--- EXTRACTED INFORMATION ---

Fixpoint value (fuel : nat) (s : list ascii) : option (Value * list ascii) :=
  match fuel with
  | 0 => None
  | S fuel' =>
      match skipSpace s with
      | [] => None
      | a :: rest =>
          if Ascii.eqb a "034" then
            match stringBody rest with
            | Some (str, rest') => Some (VStr str, rest')
            | None => None
            end
          else if Ascii.eqb a "[" then
            match skipSpace rest with
            | b :: rest' =>
                if Ascii.eqb b "]" then Some (VArr [], rest')
                else elements fuel' rest []
            | [] => None
            end
          else if Ascii.eqb a "{" then
            match skipSpace rest with
            | b :: rest' =>
                if Ascii.eqb b "}" then Some (VObj ∅, rest')
                else members fuel' rest ∅
            | [] => None
            end
          else
            match stripPrefix (list_ascii_of_string "null") (a :: rest),
                  stripPrefix (list_ascii_of_string "true") (a :: rest),
                  stripPrefix (list_ascii_of_string "false") (a :: rest) with
            | Some rest', _, _ => Some (VNull, rest')
            | _, Some rest', _ => Some (VBool true, rest')
            | _, _, Some rest' => Some (VBool false, rest')
            | None, None, None =>
                match number (a :: rest) with
                | Some (n, rest') => Some (VNum n, rest')
                | None => None
                end
            end
      end
  end
with elements (fuel : nat) (s : list ascii) (acc : list Value)
  : option (Value * list ascii) :=
  match fuel with
  | 0 => None
  | S fuel' =>
      match value fuel' s with
      | Some (v, rest) =>
          match skipSpace rest with
          | c :: rest' =>
              if Ascii.eqb c "," then elements fuel' rest' (acc ++ [v])
              else if Ascii.eqb c "]" then Some (VArr (acc ++ [v]), rest')
              else None
          | [] => None
          end
      | None => None
      end
  end
with members (fuel : nat) (s : list ascii) (acc : Obj)
  : option (Value * list ascii) :=
  match fuel with
  | 0 => None
  | S fuel' =>
      match skipSpace s with
      | q :: rest =>
          if Ascii.eqb q "034" then
            match stringBody rest with
            | Some (key, rest1) =>
                match skipSpace rest1 with
                | c :: rest2 =>
                    if Ascii.eqb c ":" then
                      match value fuel' rest2 with
                      | Some (v, rest3) =>
                          match skipSpace rest3 with
                          | d :: rest4 =>
                              if Ascii.eqb d "," then members fuel' rest4 (<[key := v]> acc)
                              else if Ascii.eqb d "}" then Some (VObj (<[key := v]> acc), rest4)
                              else None
                          | [] => None
                          end
                      | None => None
                      end
                    else None
                | [] => None
                end
            | None => None
            end
          else None
      | [] => None
      end
  end.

---

PROBLEM DESCRIPTION: Each line of the data must come back exactly as written.

RESULT OF THIS EXERCISE:
Fixpoint value (fuel : nat) (s : list ascii) : option (Value * list ascii) :=
  match fuel with
  | 0 => None
  | S fuel' =>
      match skipSpace s with
      | [] => None
      | a :: rest =>
          if Ascii.eqb a "034" then
            match stringBody rest with
            | Some (str, rest') => Some (VStr str, rest')
            | None => None
            end
          else if Ascii.eqb a "[" then
            match skipSpace rest with
            | b :: rest' =>
                if Ascii.eqb b "]" then Some (VArr [], rest')
                else elements fuel' rest []
            | [] => None
            end
          else if Ascii.eqb a "{" then
            match skipSpace rest with
            | b :: rest' =>
                if Ascii.eqb b "}" then Some (VObj ∅, rest')
                else members fuel' rest ∅
            | [] => None
            end
          else
            match stripPrefix (list_ascii_of_string "null") (a :: rest),
                  stripPrefix (list_ascii_of_string "true") (a :: rest),
                  stripPrefix (list_ascii_of_string "false") (a :: rest) with
            | Some rest', _, _ => Some (VNull, rest')
            | _, Some rest', _ => Some (VBool true, rest')
            | _, _, Some rest' => Some (VBool false, rest')
            | None, None, None =>
                match number (a :: rest) with
                | Some (n, rest') => Some (VNum n, rest')
                | None => None
                end
            end
      end
  end
with elements (fuel : nat) (s : list ascii) (acc : list Value)
  : option (Value * list ascii) :=
  match fuel with
  | 0 => None
  | S fuel' =>
      match value fuel' s with
      | Some (v, rest) =>
          match skipSpace rest with
          | c :: rest' =>
              if Ascii.eqb c "," then elements fuel' rest' (acc ++ [v])
              else if Ascii.eqb c "]" then Some (VArr (acc ++ [v]), rest')
              else None
          | [] => None
          end
      | None => None
      end
  end
with members (fuel : nat) (s : list ascii) (acc : Obj)
  : option (Value * list ascii) :=
  match fuel with
  | 0 => None
  | S fuel' =>
      match skipSpace s with
      | q :: rest =>
          if Ascii.eqb q "034" then
            match stringBody rest with
            | Some (key, rest1) =>
                match skipSpace rest1 with
                | c :: rest2 =>
                    if Ascii.eqb c ":" then
                      match value fuel' rest2 with
                      | Some (v, rest3) =>
                          match skipSpace rest3 with
                          | d :: rest4 =>
                              if Ascii.eqb d "," then members fuel' rest4 (<[key := v]> acc)
                              else if Ascii.eqb d "}" then Some (VObj (<[key := v]> acc), rest4)
                              else None
                          | [] => None
                          end
                      | None => None
                      end
                    else None
                | [] => None
                end
            | None => None
            end
          else None
      | [] => None
      end
  end.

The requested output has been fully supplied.